As I began to consider the ways that I’d share this experience with my parents, obvious barriers came to mind. My parents, both of whom are Mexican immigrants, failed to learn the English language despite living in the U.S. for many years. My mom worked a pink-collar job as a housekeeper. My dad worked a blue-collar job as a woodworker. They came to America for a better future and so that their children might achieve more than they were able to.

Fortunately, I have supportive parents who never discouraged me from pursuing a career in journalism. But at that young age, I knew that I’d have to learn and pursue the career without much guidance from them – not because they didn’t want to, but because they didn’t know how.

A lot has changed since then.

When I was accepted into the 2018 Chips Quinn Scholars Program for Diversity in Journalism, I knew that it was exactly what I needed to launch my professional career. Thanks to the program, I traveled to Nashville, Tennessee, for the first time. I met peers with similar interests and backgrounds, took part in valuable training and workshops, and landed a summer internship with the Los Angeles Daily News. I also graduated from California State University, Northridge, with a bachelor’s degree in journalism.

The transition from full-time student to “real world” journalist has been challenging. Aside from  campus newspapers and journalism courses, I had never published so much work at such a fast pace. Also, because I have an introverted personality, interviews felt a little intimidating, and writing, at times, felt stressful. Without the guidance of the CQS program, I could have misinterpreted my struggles for reasons to quit. I’m glad I didn’t.

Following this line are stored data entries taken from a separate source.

(* ===== verification/SwaCube.v ===== *)
(** * Loading keys and values on the cube core

    DataCopyPA follows the block table of a paged cache; ComputeMm1 and
    ComputeMm2 of the cube block load the keys of a task in pieces of 128 and
    multiply them.  The model has the copies from global memory to L1, with
    their addresses; the multiplications and the flags between the pipes are
    left out. *)

From S2P Require Import Prelude SplitTypes RowSpec SwaKernel.

Module SwaCube.
Import Swa.

(** ** Data *)

Record PAShape := mkPAShape {
  blockSize : Z;
  pa_headNum : Z;
  pa_headDim : Z;
  kvStride : Z;
  maxblockNumPerBatch : Z;
  actHeadDim : Z;
  copyRowNum : Z;
  copyRowNumAlign : Z
}.

Record Position := mkPosition {
  p_bIdx : Z;
  p_n2Idx : Z;
  p_s2Idx : Z;
  p_dIdx : Z
}.

(** A DataCopy of a matrix: from element [cp_src] of the cache (of the window or
    of the compressed keys), [cp_rows] rows of [cp_cols] elements that are
    [cp_stride] apart, to element [cp_dst] of an L1 buffer.  The buffer holds
    columns in groups of 16; a group takes [cp_align] rows. *)
Record Copy := mkCopy {
  cp_cmp : bool;
  cp_src : Z;
  cp_rows : Z;
  cp_cols : Z;
  cp_stride : Z;
  cp_align : Z;
  cp_dst : Z
}.

Definition N_SPLIT_SIZE : Z := 128.
Definition K_L0_SPLIT_SIZE : Z := 128.
Definition K_L1_SPLIT_SIZE : Z := 256.
Definition D_SPLIT_SIZE : Z := 256.

(** [32 / sizeof(T)] for two-byte elements. *)
Definition blockElementCnt : Z := 16.

(** ** Copies of a paged cache *)

Record PaState := mkPaState {
  copyFinishRowCnt : Z;
  curS2 : Z;
  copies : list Copy
}.

(** Rows that can be copied without leaving the block of token [cur]. *)
Definition rows_in_block (size total fin rem : Z) : Z :=
  let cnt := u32 (size - rem) in
  if u32 (fin + cnt) >? total then u32 (total - fin) else cnt.

Definition DataCopyPA_step (cmp : bool) (table : list Z) (sh : PAShape) (pos : Position) (dst : Z)
    (st : PaState) : res (bool * PaState) :=
  if copyFinishRowCnt st <? copyRowNum sh then
    blk ← udiv (curS2 st) (blockSize sh);
    rem ← umod (curS2 st) (blockSize sh);
    idInBlockTable ← vget table (u64 (u32 (p_bIdx pos * maxblockNumPerBatch sh) + blk));
    let n := rows_in_block (blockSize sh) (copyRowNum sh) (copyFinishRowCnt st) rem in
    let offset := u64 (u64 idInBlockTable * kvStride sh +
                       u32 (u32 (p_n2Idx pos * pa_headDim sh) * blockSize sh) +
                       rem * pa_headDim sh + p_dIdx pos) in
    Ok (true, mkPaState (u32 (copyFinishRowCnt st + n)) (u32 (curS2 st + n))
                (copies st ++ [mkCopy cmp offset n (actHeadDim sh) (pa_headDim sh) (copyRowNumAlign sh)
                                 (dst + copyFinishRowCnt st * blockElementCnt)]))
  else Ok (false, st).

Definition DataCopyPA (cmp : bool) (table : list Z) (sh : PAShape) (pos : Position) (dst : Z)
    : res (list Copy) :=
  st ← while_loop (S (Z.to_nat (copyRowNum sh))) (DataCopyPA_step cmp table sh pos dst)
         (mkPaState 0 (p_s2Idx pos) []);
  Ok (copies st).

(** ** Loads of the two multiplications *)

(** The caches of a core: block tables of the window keys and of the compressed
    keys. *)
Record Tables := mkTables {
  oriBlockTableGm : list Z;
  cmpBlockTableGm : list Z
}.

Section Loads.
Context (core : Core) (tables : Tables) (c : ConstInfo) (info : RunInfo).

(** Block size, stride and table width of the cache of the task. *)
Definition pa_block : Z := if isOri info then paOriBlockSize c else paCmpBlockSize c.
Definition pa_table : list Z := if isOri info then oriBlockTableGm tables else cmpBlockTableGm tables.
Definition pa_shape (cols align rows : Z) : PAShape :=
  mkPAShape (u32 pa_block) kvHeadNum headDim (if isOri info then oriKvStride c else cmpKvStride c)
    (if isOri info then oriMaxBlockNumPerBatch c else cmpMaxBlockNumPerBatch c) cols rows align.

(** [n] rows from token [cur] of a paged cache, block by block. *)
Definition pa_step (n cols align d dst : Z) (st : PaState) : res (bool * PaState) :=
  if copyFinishRowCnt st <? n then
    rem ← umod (curS2 st) pa_block;
    let cnt := rows_in_block pa_block n (copyFinishRowCnt st) rem in
    cs ← DataCopyPA (negb (isOri info)) pa_table (pa_shape cols align cnt)
           (mkPosition (bIdx info) 0 (curS2 st) d) (dst + copyFinishRowCnt st * 16);
    Ok (true, mkPaState (u32 (copyFinishRowCnt st + cnt)) (u32 (curS2 st + cnt)) (copies st ++ cs))
  else Ok (false, st).
Definition pa_rows (n cols align cur d dst : Z) : res (list Copy) :=
  st ← while_loop (S (Z.to_nat n)) (pa_step n cols align d dst) (mkPaState 0 cur []);
  Ok (copies st).

Definition seqStride : Z := u32 (kvHeadNum * headDim).

(** The first token of a task, at the width of the code. *)
Definition task_start : Z :=
  if isOri info then s2Idx info * s2BaseSize c + s2StartPoint info else relativeS2Idx info * s2BaseSize c.

(** Keys [nL1 * 128 ..] of the task, half [kL1] of the head dimension. *)
Definition mm1_load (nL1 kL1 n : Z) : res (list Copy) :=
  let off := nL1 * N_SPLIT_SIZE in
  let cmp := negb (isOri info) in
  match KV_LAYOUT_T core with
  | PA_ND => pa_rows n 256 (SASAlign n 16) (u32 (task_start + off)) (u32 (kL1 * 256)) 0
  | BSND =>
      rows ← (if isOri info then Ok (kvSeqSize c) else udiv (kvSeqSize c) (u64 (cmpRatio c)));
      let batchStride := u32 (rows * seqStride) in
      let cur := if isOri info then u32 task_start else u32 (task_start + off) in
      Ok [mkCopy cmp (u64 (bIdx info * batchStride + cur * seqStride + u32 (kL1 * D_SPLIT_SIZE)))
            n D_SPLIT_SIZE headDim (SASAlign n 16) 0]
  | TND =>
      let cur := u32 (task_start + off) in
      let base := if isOri info then tensorBOffset info else tensorCmpBOffset info in
      let half := if kL1 =? 0 then 0 else headDim / 2 in
      let more := if isOri info then nL1 * N_SPLIT_SIZE * headDim else 0 in
      Ok [mkCopy cmp (u64 (base + cur * headDim + half + more)) n (headDim / 2) headDim (SASAlign n 16) 0]
  end.

(** The loads of ComputeMm1: pieces of 128 keys, two halves of each. *)
Definition mm1_keys : res (list (Z * list Copy)) :=
  let nSize := actualSingleProcessSInnerSize info in
  let nL1Loops := CeilDiv nSize N_SPLIT_SIZE in
  for_range nL1Loops (fun nL1 acc =>
    let n := if nL1 =? u32 (nL1Loops - 1) then u32 (nSize - u32 (u32 (nL1Loops - 1) * N_SPLIT_SIZE))
             else N_SPLIT_SIZE in
    for_range 2 (fun kL1 acc => cs ← mm1_load nL1 kL1 n; Ok (acc ++ [(kL1, cs)])) acc) [].

(** Rows of the second multiplication: [n] values from piece [kL1] of the task,
    columns [nL1 * 128 ..] of the head dimension, to place [kL1 - kOffset]. *)
Definition mm2_load (nL1 nL1Size kL1 kOffset n : Z) : res (list Copy) :=
  let off := kL1 * K_L0_SPLIT_SIZE in
  let cmp := negb (isOri info) in
  let dst := u32 (u32 (kL1 - kOffset) * K_L0_SPLIT_SIZE * N_SPLIT_SIZE) in
  let d := u32 (nL1 * N_SPLIT_SIZE) in
  match KV_LAYOUT_T core with
  | PA_ND => pa_rows n nL1Size (SASAlign n 16) (u32 (task_start + off)) d dst
  | BSND =>
      rows ← (if isOri info then Ok (kvSeqSize c) else udiv (kvSeqSize c) (u64 (cmpRatio c)));
      let batchStride := u32 (rows * seqStride) in
      Ok [mkCopy cmp (u64 (bIdx info * batchStride + u32 (task_start + off) * seqStride + d))
            n nL1Size headDim (SASAlign n 16) dst]
  | TND =>
      let base := if isOri info then tensorBOffset info else tensorCmpBOffset info in
      Ok [mkCopy cmp (u64 (base + u32 (task_start + off) * headDim + d)) n N_SPLIT_SIZE headDim
            (SASAlign n 16) dst]
  end.

(** The loads of one L1 piece of up to 256 values, in parts of 128. *)
Definition mm2_piece (nL1 nL1Size kL1Size kOffset : Z) : res (list Copy) :=
  let kL0Loops := u32 (kL1Size + 128 - 1) / 128 in
  for_range kL0Loops (fun j acc =>
    let n := if j =? u32 (kL0Loops - 1) then u32 (kL1Size - u32 (u32 (kL0Loops - 1) * 128)) else 128 in
    cs ← mm2_load nL1 nL1Size (u32 (kOffset + j)) kOffset n; Ok (acc ++ cs)) [].

(** The loads of ComputeMm2: columns of 128, pieces of 256 values.  The offset of
    a piece is computed from the number of parts of the piece before. *)
Definition mm2_values : res (list (Z * list Copy)) :=
  let nSize := headDim in
  let nL1Loops := u32 (nSize + N_SPLIT_SIZE - 1) / N_SPLIT_SIZE in
  let kSize := actualSingleProcessSInnerSize info in
  let kL1Loops := u32 (kSize + 256 - 1) / 256 in
  '(acc, _) ← for_range nL1Loops (fun nL1 st =>
    let nL1Size := if nL1 =? u32 (nL1Loops - 1) then u32 (nSize - u32 (u32 (nL1Loops - 1) * N_SPLIT_SIZE))
                   else N_SPLIT_SIZE in
    for_range kL1Loops (fun k1 '(acc, kL0Loops) =>
      let kL1Size := if k1 =? u32 (kL1Loops - 1)
                     then u32 (kSize - u32 (u32 (kL1Loops - 1) * K_L1_SPLIT_SIZE)) else 256 in
      cs ← mm2_piece nL1 nL1Size kL1Size (u32 (k1 * kL0Loops));
      Ok (acc ++ [(nL1, cs)], u32 (kL1Size + 128 - 1) / 128)) st) ([], 2);
  Ok acc.
End Loads.
End SwaCube.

The internship granted me a space to practice my reporting and writing skills while learning from my mistakes. The editors and reporters were helpful and kind. By the time it ended, I felt more confident and prepared to apply to other internships and jobs. Not only did I produce over 20 bylined pieces, but I also built meaningful relationships with professionals who could help me.

At the age of 23, as I continue to navigate the world of journalism, I take pride in the dream that I am living.